Natural language is software

February 23, 2025 · 10 min read

Producer, software developer

When writing software, the longer we spend our lvies doing it, the more we often encounter tradeoffs in information, like abstraction and locality of behavior (LoB).

The core principle of abstraction is "Do not repeat yourself (DRY)". Meaning, we should avoid duplicating code and import whenever you need to.

The tradeoff is that behaviors get inherited too often, to the point where making any local changes become inflexible.

The most common example will be Bootstrap CSS. It tries hard to not repeat itself, so you have class components all stuffed within a style.css file.

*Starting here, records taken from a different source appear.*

Fixpoint connect_attempts (left attempt count initial : nat) (attempted : list bool) (key : Z)
    : M bool :=
  match left with
  | O => mret false
  | S left' =>
      choice ← choose_index attempt count initial attempted;
      match choice with
      | None => mret false
      | Some index =>
          let continue attempted := connect_attempts left' (S attempt) count initial attempted key in
          match attempted !! index with
          | None | Some true => continue attempted
          | Some false =>
              let attempted := <[index := true]> attempted in
              b ← gets (λ s, getBackend (backend_pool s) index);
              if negb (match b with Some backend => healthy backend | None => false end)
              then continue attempted
              else
                connected ← attach key index (λ c, c <| backend_fd := -1 |>);
                if connected then mret true else continue attempted
          end
      end
  end.

Definition connectClientToBackend (key : Z) : M bool :=
  up ← gets (λ s, hasHealthyBackend (backend_pool s));
  if negb up then mret false
  else
    with_connection key false (λ connection,
      initial_backend ← selectBackend (client_ip connection);
      match initial_backend with
      | None => mret false
      | Some initial =>
          count ← gets (λ s, size (backend_pool s));
          connect_attempts count 0 count initial (replicate count false) key
      end).

(** One attempt of the failover loop: [Some true] is its [return true]. *)
Definition failover_attempt (key : Z) (failed start_index count attempt : nat) : M (option bool) :=
  let index := ((start_index + attempt) mod count)%nat in
  if (index =? failed)%nat then mret None
  else
    b ← gets (λ s, getBackend (backend_pool s) index);
    if negb (match b with Some backend => healthy backend | None => false end) then mret None
    else
      connected ← attach key index
        (λ c, c <| backend_fd := -1 |> <| backend_connecting := false |> <| current_backend_events := 0 |>);
      if connected then
        on_backend index (λ b, b <| failovers := add64 (failovers b) 1 |>) ;;
        mret (Some true)
      else mret None.

(** The first half of [failoverConnection]: let the failed backend go. *)
Definition detach (key : Z) (connection : ConnectionPair) (failed : nat) : M () :=
  let old_backend_fd := backend_fd connection in
  if negb (old_backend_fd =? -1) then
    Epoll.remove old_backend_fd ;;
    modify (λ s, s <| routes := delete old_backend_fd (routes s) |>) ;;
    on_backend failed (λ b,
      let b := release_slot b in b <| failed_connections := add64 (failed_connections b) 1 |>) ;;
    sys (sys_close old_backend_fd) ;;
    on_connection key (λ c, c <| backend_fd := -1 |> <| backend_connecting := false |>
      <| current_backend_events := 0 |>)
  else mret ().

Definition failoverConnection (key : Z) (failed : nat) : M bool :=
  with_connection key false (λ connection,
    detach key connection failed ;;
    count ← gets (λ s, size (backend_pool s));
    if (count =? 0)%nat then closeConnection key ;; mret false
    else
      r ← for_until (seq 0 count)
            (failover_attempt key failed ((failed + 1) mod count)%nat count);
      match r with
      | Some found => mret found
      | None => closeConnection key ;; mret false
      end).

(** ** Moving bytes

    The buffer and the offset that [forwardData] and [flushData] take by
    reference are those of one direction of one connection. *)
Inductive Direction := ToBackend | ToClient.

#[global] Instance Direction_eq_dec : EqDecision Direction.
Proof. solve_decision. Defined.

Definition buffer (d : Direction) (c : ConnectionPair) : bytes :=
  match d with ToBackend => client_to_backend c | ToClient => backend_to_client c end.

Definition offset (d : Direction) (c : ConnectionPair) : Z :=
  match d with ToBackend => client_to_backend_offset c | ToClient => backend_to_client_offset c end.

Definition set_buffer (d : Direction) (b : bytes) (o : Z) (c : ConnectionPair) : ConnectionPair :=
  match d with
  | ToBackend => c <| client_to_backend := b |> <| client_to_backend_offset := o |>
  | ToClient => c <| backend_to_client := b |> <| backend_to_client_offset := o |>
  end.

(** [closeConnection] of the connection that owns [fd]. *)
Definition close_owner (fd : Z) : M () :=
  backend_it ← gets (λ s, routes s !! fd);
  match backend_it with
  | Some key => closeConnection key
  | None => closeConnection fd
  end.

(** The branch for an error of [recv]. *)
Definition close_reader (source_fd : Z) : M () :=
  backend_it ← gets (λ s, routes s !! source_fd);
  match backend_it with
  | Some key => with_connection key () (λ connection, closeConnection (client_fd connection))
  | None => closeConnection source_fd
  end.

(** The branch for [recv() == 0]. *)
Definition mark_read_closed (source_fd : Z) : M () :=
  backend_it ← gets (λ s, routes s !! source_fd);
  match backend_it with
  | Some key => on_connection key (λ c, c <| backend_read_closed := true |>)
  | None => on_connection source_fd (λ c, c <| client_read_closed := true |>)
  end.

Fixpoint forwardData (fuel : nat) (source_fd key : Z) (d : Direction) (drain : bool) : M bool :=
  match fuel with
  | O => exhausted
  | S fuel' =>
      with_connection key false (λ connection,
        let pending_bytes := sub64 (len (buffer d connection)) (offset d connection) in
        a ← sys (sys_recv source_fd (64 * 1024) false);
        if ret a >? 0 then
          if pending_bytes + ret a >? MAX_BUFFER_SIZE then close_owner source_fd ;; mret false
          else
            on_connection key (λ c,
              let c := if offset d c =? len (buffer d c) then set_buffer d [] 0 c else c in
              set_buffer d (buffer d c ++ take (Z.to_nat (ret a)) (data a)) (offset d c) c) ;;
            if negb drain then mret true else forwardData fuel' source_fd key d drain
        else if ret a =? 0 then mark_read_closed source_fd ;; mret true
        else if errno a =? EINTR then
          if drain then forwardData fuel' source_fd key d drain else mret true
        else if (errno a =? EAGAIN) || (errno a =? EWOULDBLOCK) then mret true
        else close_reader source_fd ;; mret false)
  end.

Fixpoint flushData (fuel : nat) (destination_fd key : Z) (d : Direction) : M () :=
  match fuel with
  | O => exhausted
  | S fuel' =>
      with_connection key () (λ connection,
        if offset d connection <? len (buffer d connection) then
          a ← sys (sys_send destination_fd (substr_from (buffer d connection) (offset d connection)));
          if ret a >? 0 then
            on_connection key (λ c, set_buffer d (buffer d c) (offset d c + ret a) c) ;;
            flushData fuel' destination_fd key d
          else if (ret a =? -1) && ((errno a =? EAGAIN) || (errno a =? EWOULDBLOCK)) then mret ()
          else if (ret a =? -1) && (errno a =? EINTR) then flushData fuel' destination_fd key d
          else close_owner destination_fd
        else mret ())
  end.

(** [if(events != current) if(epoll.modify(fd, events)) current = events;] *)
Definition watch (fd events current : Z) (store : M ()) : M () :=
  if negb (events =? current) then
    modified ← Epoll.modify fd events;
    if modified then store else mret ()
  else mret ().

Definition set_client_events (key events : Z) : M () :=
  on_connection key (λ c, c <| current_client_events := events |>).

Definition set_backend_events (key events : Z) : M () :=
  on_connection key (λ c, c <| current_backend_events := events |>).

Definition BASE_EVENTS : Z := Z.lor (Z.lor EPOLLRDHUP EPOLLERR) EPOLLHUP.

The issue happens when you want to change the look of a component. You have to go through the entire file and find the class you want to change. Often you realize there is a lot of collisions of CSS between different class names, EG: .table-striped, .table-striped-primary, table-dark-primary, inheriting from .table.

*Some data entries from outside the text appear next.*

Lemma try_address_spec {FK : FreshFds K} G address s w :
  holds_fds G w →
  wp (try_address address) (λ r s' w',
    match r with
    | None => s' = s ∧ holds_fds G w'
    | Some found => connected_fd G s found.1 s' w'
    end) s w.
Proof.
  intros Hw. unfold try_address. wp_step. apply wp_sys. set (a := respond _ _). cbv zeta.
  destruct (Z.eqb_spec (ret a) (-1)) as [E|E].
  { apply wp_ret. split; [done|]. apply holds_open_failed; [|done..]. unfold opened. cbn. by rewrite E. }
  assert (opened (sys_socket, a) = Some (ret a)) as Ho.
  { unfold opened. cbn. by rewrite (proj2 (Z.eqb_neq _ _)). }
  pose proof (FK w sys_socket _ Ho) as [_ Hfresh]. rewrite (proj1 Hw) in Hfresh.
  pose proof (holds_open _ _ _ _ _ Ho Hw) as Hw1.
  unfold Socket.setNoDelay. wp_step. wp_step. apply wp_sys, wp_ret. wp_step.
  { wp_step. apply wp_sys, wp_ret. split; [done|]. apply holds_closed; [done|]. by apply holds_neutral. }
  wp_step. apply wp_sys. wp_step; [|wp_step].
  - apply wp_ret. split_and!; [done..|]. by repeat (apply holds_neutral; [done|]).
  - apply wp_ret. split_and!; [done..|]. by repeat (apply holds_neutral; [done|]).
  - wp_step. apply wp_sys, wp_ret. split; [done|]. apply holds_closed; [done|].
    by repeat (apply holds_neutral; [done|]).
Qed.

Lemma connectToBackend_spec {FK : FreshFds K} G b s w :
  holds_fds G w →
  wp (connectToBackend b) (λ r s' w',
    if r.1 =? -1 then s' = s ∧ holds_fds G w' else connected_fd G s r.1 s' w') s w.
Proof.
  intros Hw. unfold connectToBackend. wp_step. apply wp_sys. set (a := respond _ _).
  match goal with |- wp _ _ _ ?w' => assert (holds_fds G w') as Hw1 by by apply holds_neutral end.
  wp_step; [by apply wp_ret|]. wp_step.
  apply (wp_for_until (λ s' w', s' = s ∧ holds_fds G w')).
  - intros address s' w' _ [-> Hw']. eapply wp_mono; [|by apply (try_address_spec G)].
    intros [[fd b']|] s2 w2 H; [|done]. apply wp_ret. destruct H as (-> & Hfd & Hne & H). cbn in *.
    by rewrite (proj2 (Z.eqb_neq _ _)).
  - intros s' w' [-> Hw']. by apply wp_ret.
  - done.
Qed.

(** What [undo] does to a connection whose descriptor epoll refused. *)
Definition undoing (f : ConnectionPair → ConnectionPair) : Prop := ∀ c,
  client_fd (f c) = client_fd c ∧ closing (f c) = closing c ∧ backend_fd (f c) = -1 ∧
  (offsets_ok c → offsets_ok (f c)) ∧ traffic (f c) = traffic c.

Definition routed (key : Z) (index : nat) (s : LoadBalancer) : Prop :=
  ∃ c, connections s !! key = Some c ∧ relays c = true ∧ backend_index c = index.

Lemma healthy_alter (p : BackendPool) i f :
  (∀ b, healthy (f b) = healthy b) → healthy <$> alter f i p = healthy <$> p.
Proof.
  intros Hf. apply list_eq. intros j. rewrite !list_lookup_fmap, list_lookup_alter.
  case_decide; [subst|done]. destruct (p !! j); cbn; [|done]. by rewrite Hf.
Qed.

Lemma alter_alter (p : BackendPool) i f g : alter f i (alter g i p) = alter (f ∘ g) i p.
Proof.
  apply list_eq. intros j. rewrite !list_lookup_alter. repeat case_decide; try done.
  by destruct (p !! i).
Qed.

Lemma attach_spec {FK : FreshFds K} F key index undo s w :
  tables F s w → unrouted key s → undoing undo →
  wp (attach key index undo) (λ r s' w', tables F s' w' ∧ rerouted key s s' ∧
    if r then routed key index s' else unrouted key s') s w.
Proof.
  intros Ht (c & Hc & Hb) Hundo. unfold attach. wp_step. apply wp_gets.
  unfold BackendPool.getBackend. destruct (backend_pool s !! index) as [b|] eqn:Eb.
  2:{ apply wp_ret. split_and!; [done..|by exists c]. }
  pose proof (tables_holds _ _ _ Ht) as Hw. destruct (t_keys _ _ _ Ht _ _ Hc) as [Hk Hcl].
  pose proof (t_offsets _ _ _ Ht _ _ Hc) as Hoff. cbn in Hoff.
  wp_step. eapply wp_mono; [|by apply (connectToBackend_spec (held F s ∪ dom (checks s)))].
  intros [fd connecting] s1 w1 H. cbn [fst snd] in H. cbv zeta. cbn [fst snd].
  destruct (Z.eqb_spec fd (-1)) as [E|E].
  { destruct H as [-> Hw1]. wp_step. apply wp_on_backend, wp_ret. split_and!.
    - apply tables_statistic; [done|]. by eapply tables_history.
    - split; [done..|]. cbn. by apply healthy_alter.
    - by exists c. }
  destruct H as (-> & Hfd & _ & Hw1).
  wp_step. apply wp_on_connection. wp_step. apply wp_on_backend. wp_step.
  unfold Epoll.add. wp_step. apply wp_sys, wp_ret.
  rewrite (alter_as_insert _ (connections s) key c) by done.
  set (c1 := c <| backend_fd := fd |> <| backend_index := index |> <| backend_connecting := connecting |>).
  fold occupy. change (λ b0 : Backend, _) with occupy.
  wp_step.
  - wp_step. apply wp_on_backend. wp_step. apply wp_sys. wp_step. apply wp_on_connection, wp_ret.
    cbn. rewrite alter_alter, (alter_as_insert _ _ key c1), insert_insert_eq by apply lookup_insert_eq.
    destruct (Hundo c1) as (U1 & U2 & U3 & U4 & U5). split_and!.
    + set (s1 := s <| connections := <[key := undo c1]> (connections s) |>).
      state_is (s1 <| backend_pool := alter (release_slot ∘ occupy) index (backend_pool s1) |>).
      apply tables_statistic.
      { intros b0 Hb0. cbn in Hb0. pose proof (t_load _ _ _ Ht _ _ Hb0) as Hl.
        pose proof (count_nonneg (on_index index) (connections s)) as Hn. fold (load index s) in Hn.
        unfold statistic, release_slot, compose, occupy. cbn.
        rewrite Hl, (load_counts _ _ _ _ Ht), Z.gtb_ltb, (proj2 (Z.ltb_lt _ _)) by lia.
        cbn. split_and!; [lia|done..]. }
      eapply tables_replace;
        [|exact Hc|done|rewrite U1; exact Hk|rewrite U2; exact Hcl|done|by apply U4].
      eapply tables_history; [done|]. apply holds_closed; [done|]. by apply holds_neutral.
    + split; cbn.
      * intros k Hne. by rewrite lookup_insert_ne.
      * rewrite lookup_insert_eq, Hc. cbn. by rewrite U5.
      * apply healthy_alter. intros b0. unfold release_slot, occupy, compose. cbn. by destruct (_ >? 0).
    + exists (undo c1). cbn. by rewrite lookup_insert_eq.
  - wp_step. apply wp_on_connection. wp_step. apply wp_modify, wp_ret. cbn.
    rewrite (alter_as_insert _ _ key c1), insert_insert_eq by apply lookup_insert_eq. split_and!.
    + state_is (s <| connections := <[key := c1 <| current_backend_events := relay_events connecting |>]>
          (connections s) |> <| backend_pool := alter occupy index (backend_pool s) |>
          <| routes := <[fd := key]> (routes s) |>).
      apply (tables_attach F s w _ key c); try done; [by eapply lookup_lt_Some|by apply holds_neutral].
    + split; cbn.
      * intros k Hne. by rewrite lookup_insert_ne.
      * by rewrite lookup_insert_eq, Hc.
      * by apply healthy_alter.
    + eexists. cbn. rewrite lookup_insert_eq. split; [done|]. split; [|done].
      unfold relays. cbn. by apply negb_true_iff, Z.eqb_neq.
Qed.

(** ** New connections *)

(** A descriptor that has just been opened belongs to the rest of the program. *)
Lemma tables_adopt F s w w' fd :
  tables F s w → fd ∉ held F s ∪ dom (checks s) →
  holds_fds ({[ fd ]} ∪ (held F s ∪ dom (checks s))) w' → tables ({[ fd ]} ∪ F) s w'.
Proof.
  intros [H1 H2 H3 H4 H5 (A1 & A2 & A3) [(B1 & _ & B3) B4 B5] H8] Hfd Hw. unfold held in *.
  split; try done; [clear - A1 A2 A3 Hfd; set_solver|]. split; [|done|done]. unfold held.
  split; [cbn in *; clear - B1 Hfd; set_solver|]. split; [|done].
  match goal with |- holds_fds ?G _ => replace G with
    ({[fd]} ∪ (F ∪ dom (connections s) ∪ dom (routes s) ∪ dom (checks s))); [done|] end.
  cbn. clear. set_solver.
Qed.

(** It becomes the descriptor of a connection without a backend. *)
Lemma tables_insert F s w key c :
  tables ({[ key ]} ∪ F) s w → key ∉ F → client_fd c = key → closing c = false →
  backend_fd c = -1 → offsets_ok c → (base.size (connections s) < MAX_CONNECTIONS)%nat →
  tables F (s <| connections := <[key := c]> (connections s) |>) w.
Proof.
  intros [H1 H2 H3 H4 H5 (A1 & A2 & A3) H7 H8] HF Hk Hcl Hb Hoff Hsize.
  assert (connections s !! key = None) as Hnone by (apply not_elem_of_dom; set_solver).
  assert (relays c = false) as Hr by (unfold relays; by rewrite Hb).
  split; cbn; rewrite ?dom_insert_L.
  - by apply map_Forall_insert_2.
  - intros b k. rewrite H2. split; intros (Hn & x & Hx & <-); (split; [done|]); exists x; (split; [|done]).
    + rewrite lookup_insert_ne; [done|]. intros <-. congruence.
    + apply lookup_insert_Some in Hx as [(<- & <-)|[_ Hx]]; [congruence|done].
  - apply map_Forall_insert_2; [|done]. by rewrite Hr.
  - intros i b Hi. rewrite (H4 i b Hi). unfold load. cbn. rewrite count_insert by done.
    unfold on_index at 2. by rewrite Hr.
  - by apply map_Forall_insert_2.
  - clear - A1 A2 A3 HF. set_solver.
  - destruct H7 as [B1 B2 B3]. split; [|done|done]. unfold checker_fds in *. unfold held in *. cbn.
    rewrite dom_insert_L. replace (F ∪ ({[key]} ∪ dom (connections s)) ∪ dom (routes s))
      with ({[key]} ∪ F ∪ dom (connections s) ∪ dom (routes s)) by (clear; set_solver). done.
  - split; [apply H8|]. rewrite map_size_insert_None by done. lia.
Qed.

(** ** Failing over *)

Definition count_failed (b : Backend) : Backend :=
  b <| failed_connections := add64 (failed_connections b) 1 |>.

At some point you forget which one does what, which one inherits which CSS, and you end up with a mess.

Tailwind CSS solves this by describing all the styles within the same file. EG: class="bg-blue-500 text-white outline-none transtion-all duration-100 pd-1".

The problem with Tailwind CSS is that it is repetivive, so your code is very unreadable. When you work on both Bootstrap and Tailwind, inevitably you find that both suck for different reasons -- there is an inherent tradeoff between abstraction and locality of behavior.

How this relate to natural language?

If you really paid attention, you notice that a lot of natural language we use take for granted of these principles.

You see "abstration", "LoB", and "collisions" happening all the time.

I will share the 3 language I'm most familiar with, being English, Japanese, and Chinese and show how each natural language overcome its encoding challenges, and how many of their problems can predict the problems of software projects that do share common traits with those natural languages.

From functional to object-oriented

In software development, the transition from functional programming (FP) to object-oriented programming (OOP) is an evolution to manage complexity.

FP emphasizes pure functions, meaning functions do not modify variables but instead generate new ones as an output. Pure functions are "pure" because they always return the same output for the same argument values. In effect, it serves as a very simple motif for any program.

OOP focuses on encapsulation, inheritance, and polymorphism, so state changes are supported and behavior can be extended.

The natural language equivalent of FP is the use of alphabets (English), character strokes (Chinese), hiragana (Japanese) to convey meaning.

However, users of the natural language will eventually realize that using only basic building blocks result in lots of redundancy. Also, if the sequence of characters repeats too often, it also gets confusing to interpret.

A programmer that deals with a functional programming framework will also come to feel the same problem after working on the project long enough (redudancy, confusion during long sequences.)

The natural language equivalent of OOP is the use of prefixes, suffixes, and roots to convey meaning.

Linear extensions in object (EN)

In English, words are often built from smaller parts, almost like how LEGO pieces fit together to make something bigger. Take the word "carbon monoxide" as an example. Each part of the word means something specific:

Carbon: a type of element
Mono: meaning "one"
Oxide: a type of compound derived from oxygen element

When you put these pieces together, they form a new word that tells you it's a compound made of one carbon atom. Even if you're not a chemistry expert, the word gives you clues about what it means!

This modular approach is cool because it lets us understand and create new words by combining familiar parts. It's like how you can mix different LEGO pieces to build something entirely new.

However, the linearity and locality of English means you will often get very long words when trying to describe something specific or technical.

Pneumonoultramicroscopicsilicovolcanoconiosis, which has 45 letters, refers to a lung disease caused by inhaling silica dust.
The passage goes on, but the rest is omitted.